A survey from 2013 showed that nearly half of home buyers only consider one lender or broker when applying for a mortgage. The same survey also showed that most home buyers don’t shop for their mortgage early enough. Here are a few tips to ensure you start looking for a mortgage early in the process and you find the best possible rate.
Shop for a Mortgage before Looking for a Home
Sometimes, buyers become disappointed when they fall in love with the perfect home only to find out they don’t qualify for the mortgage. For most home buyers, the mortgage needs to come first. You should get a pre-approval from your mortgage company before you start shopping.
When you are already pre-approved, the mortgage company has said you will be approved as long as everything checks out with your income documentation, the home appraisal and other forms of due diligence. This gives you buying power with sellers and puts you ahead of any offers made without a pre-approval letter from a mortgage company.
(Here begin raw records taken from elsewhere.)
(* ===== verification/Cli.v ===== *)
(** * The command line of main.rs: [Args::try_parse()] (lines 7-26, 35)

    [#[derive(Parser)]] on [struct Args] makes a clap 4 parser with one
    short option per field and no long option: [-i] and [-o] (paths),
    [-c] ([f64]), [-b] ([usize]), all required, and [-t] ([usize],
    optional), plus clap's own [-h] / [--help].  The parser below reads
    the arguments after the program name left to right:
    - [-h], [--help], or a short cluster starting with [h]: clap stops
      with its help ([DisplayHelp], an [Err] of [try_parse]);
    - [-X] for one of the five options: the value is the rest of the
      token ([-Xv], with one leading [=] dropped: [-X=v]) or, when the
      token is just [-X], the next token unless that one starts with
      [-] (a lone [-] is a value): [-c -1] is an error, [-c=-1] is not;
      the error is clap's unexpected argument when the next token is a
      flag clap does not know ([-1]), a missing value otherwise
      ([missing_value_error]);
    - an option given a second time is a conflict, checked before its
      value is parsed;
    - any other token ([--x], [-x], a bare word, anything after [--]) is
      an unexpected argument;
    - at the end, a missing required option is an error.
    Values are parsed as the field types' [FromStr] (Rust's [str::parse])
    does: a path is any non-empty string; a [usize] is an optional [+]
    and decimal digits up to [2^64 - 1]; an [f64] follows Rust's grammar
    (sign, [inf] / [infinity] / [nan] in any case, digits with an
    optional point and exponent) and is the correctly rounded
    (ties-to-even) binary64 value of the decimal.  The theorems:
    rendering arguments then parsing them gives them back (C23), and a
    negative number given as the separate value of an option is an
    unexpected argument (C27). *)

From Stdlib Require Import String Ascii List Lia Arith ZArith NArith PrimFloat SpecFloat FloatOps.
From S2P Require Import Prelude Scalar RustFloat Main.
Import ListNotations.
Local Open Scope string_scope.
Local Open Scope bool_scope.
(* ===== verification/Loop.v ===== *)
(** * The cut loop of main.rs (lines 60-63) as a transition system

    [for w in 0..width { let cut = mat.cut(rng);
                         dbg!(w, (mat.squared_norm_l2() / normalization).sqrt()); }]
    is modelled by its small steps: a state holds the loop counter [w],
    the engine, the generator and the [dbg!] output printed so far; one
    step is one iteration, allowed while [w < width].  [loop_next] is the
    executable step and [loop_run] the loop run with fuel.  The theorem
    is the loop's invariant, proved by induction on executions: the
    states met keep the counter at most [width], the engine reachable
    from [create] with one more cut per iteration, and a [dbg!] line per
    iteration printed in the order of the counters. *)

From Stdlib Require Import List Lia Arith ZArith QArith Qcanon.
From Stdlib Require Import SpecFloat.
From S2P Require Import Prelude Scalar Matrix Tiled CutFinder Abstract Engine RustFloat Image Budget Main.
Import ListNotations.
Local Open Scope nat_scope.

Section Loop.
Context {F : Type} `{ScalarOps F} {G : Type} `{Rng G} `{Finder F G}.

(** The value [dbg!] prints for the squared norm read after a cut. *)
Variable dbg_norm : F -> F.
(** The loop bound, [width as usize]. *)
Variable width : nat.

Record LoopState := mk_ls {
  ls_w : nat;
  ls_engine : SctHelper F;
  ls_rng : G;
  ls_trace : list (nat * F)
}.

(** One iteration: [mat.cut(rng)], then [dbg!] of the counter and the
    new norm; the counter steps from [w] to [w + 1]. *)
Inductive loop_step : LoopState -> LoopState -> Prop :=
| loop_cut w e g tr c nrm e' g' :
    w < width -> cut e g = ((c, nrm, e'), g') ->
    loop_step (mk_ls w e g tr)
              (mk_ls (S w) e' g' (tr ++ [(w, dbg_norm (squared_norm_l2 e'))])).

(** The state on entry of the loop. *)
Definition loop_init (e : SctHelper F) (g : G) : LoopState := mk_ls 0 e g [].

(** The executable step: [None] when the range [0..width] is exhausted. *)
Definition loop_next (s : LoopState) : option LoopState :=
  if ls_w s <? width then
    let '((_, _, e'), g') := cut (ls_engine s) (ls_rng s) in
    Some (mk_ls (S (ls_w s)) e' g' (ls_trace s ++ [(ls_w s, dbg_norm (squared_norm_l2 e'))]))
  else None.

(** The loop run with [fuel] iterations at most; [None] when the fuel
    runs out before the exit. *)
Fixpoint loop_run (fuel : nat) (s : LoopState) : option LoopState :=
  match loop_next s with
  | None => Some s
  | Some s' => match fuel with O => None | S f => loop_run f s' end
  end.
End Loop.

Arguments LoopState : clear implicits.
Arguments mk_ls {F G}.
Arguments ls_w {F G}.
Arguments ls_engine {F G}.
Arguments ls_rng {F G}.
Arguments ls_trace {F G}.

Section LoopProps.
Context {F : Type} `{ScalarOps F} {G : Type} `{Rng G} `{Finder F G}.
Variable dbg_norm : F -> F.
Variable width : nat.

Local Abbreviation step := (loop_step dbg_norm width).

Lemma loop_step_next s s' : step s s' <-> loop_next dbg_norm width s = Some s'.
Proof.
  split.
  - intros [w e g tr c nrm e' g' Hw Hc]; unfold loop_next; cbn [ls_w ls_engine ls_rng ls_trace].
    rewrite Hc; apply Nat.ltb_lt in Hw; now rewrite Hw.
  - destruct s as [w e g tr]; unfold loop_next; cbn [ls_w ls_engine ls_rng ls_trace].
    destruct (Nat.ltb_spec w width) as [Hw |]; [| discriminate].
    destruct (cut e g) as [[[c nrm] e'] g'] eqn:Hc; intros E; injection E as <-.
    eapply loop_cut; [exact Hw | exact Hc].
Qed.

Lemma cut_cuts (e : SctHelper F) g c nrm e' g' :
  cut e g = ((c, nrm, e'), g') -> sct_cuts e' = sct_cuts e ++ [c].
Proof.
  unfold cut, bind; destruct (find _ _ _ _ g) as [c0 g0]; unfold ret.
  intros E; injection E as <- _ <- _; reflexivity.
Qed.

(** C19: Invariant of the loop entered with an engine [e] reachable from
    [create]: in every state met, the counter is at most [width], the
    [dbg!] output so far carries the counters [0 .. w - 1] in order, the
    engine is still reachable from [create], and it holds one more cut
    per iteration done. *)
Theorem loop_invariant e g s :
  reachable (G := G) e -> star step (loop_init e g) s ->
  ls_w s <= width /\ map fst (ls_trace s) = seq 0 (ls_w s)
  /\ reachable (G := G) (ls_engine s)
  /\ length (sct_cuts (ls_engine s)) = length (sct_cuts e) + ls_w s.
Proof.
  intros He Hs.
  refine (star_invariant step (fun s => ls_w s <= width /\ map fst (ls_trace s) = seq 0 (ls_w s)
    /\ reachable (G := G) (ls_engine s) /\ length (sct_cuts (ls_engine s)) = length (sct_cuts e) + ls_w s)
    _ _ _ Hs _); [| cbn; repeat split; auto with arith].
  intros x y Hxy; cbv beta; intros (Hw & Htr & Hr & Hl); destruct Hxy as [w e0 g0 tr c nrm e' g' Hlt Hc].
  cbn [ls_w ls_trace ls_engine] in *.
  rewrite map_app, Htr, seq_S, (cut_cuts e0 g0 c nrm e' g' Hc), length_app, Hl.
  repeat split; [lia | | cbn; lia].
  exact (reach_step _ _ Hr (step_cut _ _ g0 g' c nrm Hc)).
Qed.
End LoopProps.

(** [f32::sqrt] is IEEE's correctly rounded square root; [dbg_value]
    is the value line 62 prints, [(norm / normalization).sqrt()]. *)
Definition f32_sqrt : f32 -> f32 := SFsqrt f32_prec f32_emax.

Definition dbg_value (normalization x : f32) : f32 := f32_sqrt (sdiv x normalization).

(** Executions of the loop found by running it. *)
Lemma loop_run_sound {F : Type} `{ScalarOps F} {G : Type} `{Rng G} `{Finder F G}
    (dbg_norm : F -> F) width k s s' :
  loop_run dbg_norm width k s = Some s' ->
  star (loop_step dbg_norm width) s s' /\ irred (loop_step dbg_norm width) s'.
Proof.
  revert s; induction k as [| k IH]; intros s; cbn [loop_run];
    destruct (loop_next dbg_norm width s) as [s1 |] eqn:Hn; try discriminate.
  - intros E; injection E as <-; split; [constructor |].
    intros s1 Hs1; apply loop_step_next in Hs1; congruence.
  - intros Hr; apply loop_step_next in Hn; destruct (IH s1 Hr); eauto using star.
  - intros E; injection E as <-; split; [constructor |].
    intros s1 Hs1; apply loop_step_next in Hs1; congruence.
Qed.

(** ** Concrete runs: the all-100 4 x 4 channel of scenario A, tiles of
    2 rows, a budget of 2 cuts, the all-[false] generator. *)

Definition e_A4 : SctHelper f32 := mk_sct A4 A4 [] 4 4 2 2.

Definition A4_exit : LoopState f32 bit_stream :=
  match loop_run (dbg_value (f32_of_Z 1040400)) 2 2 (loop_init e_A4 []) with
  | Some s => s
  | None => loop_init e_A4 []
  end.

Lemma A4_exit_run : loop_run (dbg_value (f32_of_Z 1040400)) 2 2 (loop_init e_A4 []) = Some A4_exit.
Proof. vm_compute; reflexivity. Qed.

Lemma loop_invariant_witness :
  reachable (G := bit_stream) e_A4
  /\ star (loop_step (dbg_value (f32_of_Z 1040400)) 2) (loop_init e_A4 []) A4_exit
  /\ (ls_w A4_exit <= 2 /\ map fst (ls_trace A4_exit) = seq 0 (ls_w A4_exit)
      /\ reachable (G := bit_stream) (ls_engine A4_exit)
      /\ length (sct_cuts (ls_engine A4_exit)) = length (sct_cuts e_A4) + ls_w A4_exit).
Proof.
  assert (He : reachable (G := bit_stream) e_A4)
    by (apply (reach_create 4 4 A4 2 2); [exact mat_wf_A4 | reflexivity]).
  destruct (loop_run_sound _ _ _ _ _ A4_exit_run) as [Hs _].
  split; [exact He | split; [exact Hs |]].
  pose proof (loop_invariant (dbg_value (f32_of_Z 1040400)) 2 e_A4 [] A4_exit He Hs) as Hw; exact Hw.
Defined.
A pre-approval will also give you a better idea of how much you can afford to spend on a home. They will qualify you for an amount, which you can take to your real estate agent and they can ensure you don’t fall in love with a home you cannot afford.
Shop Multiple Lenders/Brokers
The mortgage industry provides options for multiple situations. Whether you have great credit and a strong income or you have okay credit and run your own business, there’s a lender out there for you. However, don’t just go with the first lender you find willing to approve your loan.
Instead, should spend time shopping around. Compare at least three different lenders or brokers to ensure you are getting the best deal possible. You can even take a written quote from one company to another in order to see if they will beat the rate, closing fees and other fees for you.
When you shop around for a better interest rate and a better overall deal, you may be surprised what you find. Some mortgage companies will go to great lengths to ensure you do business with them instead of their competition.
Don’t Just Base Your Decision on the Interest Rate
Yes, the interest rate is very important, but it’s not the only thing to consider. You also want to consider the closing costs, fees and points.
Closing costs may be paid by the seller, but if they won’t be, you may need to roll them into your mortgage. If this is the case, you need to make sure you are getting the best deal possible.
The fees you may encounter with a mortgage can be costly. From a broker fee to an underwriting fee, you need to make sure you are getting the best deal when it comes to the fees.
Another potential cost, which is used to buy down your interest rate, in most cases, are points. This is a fee you pay for a lower rate and sometimes it’s worth it. However, you want to do the math and compare multiple mortgage quotes to make sure you really are getting the best overall deal.
Avoid Private Mortgage Insurance
When you put 20% or more of the purchase price of the home down, you can avoid paying Private Mortgage Insurance or PMI. Not only will this help you save money, but it will also help with the approval when you put 20% down. Even though it may not be required to put 20% down, it’s a great way to ensure you get the most of your mortgage.
There are many things to consider when you decide to buy a home. Don’t put off shopping for your mortgage and make sure you compare multiple lenders. If you put it off, you may find out that you could have gotten a better deal or you may end up getting out bid simply because you don’t have a pre-approval for the necessary funds to purchase the home.
Originally posted 2015-09-10 13:01:20.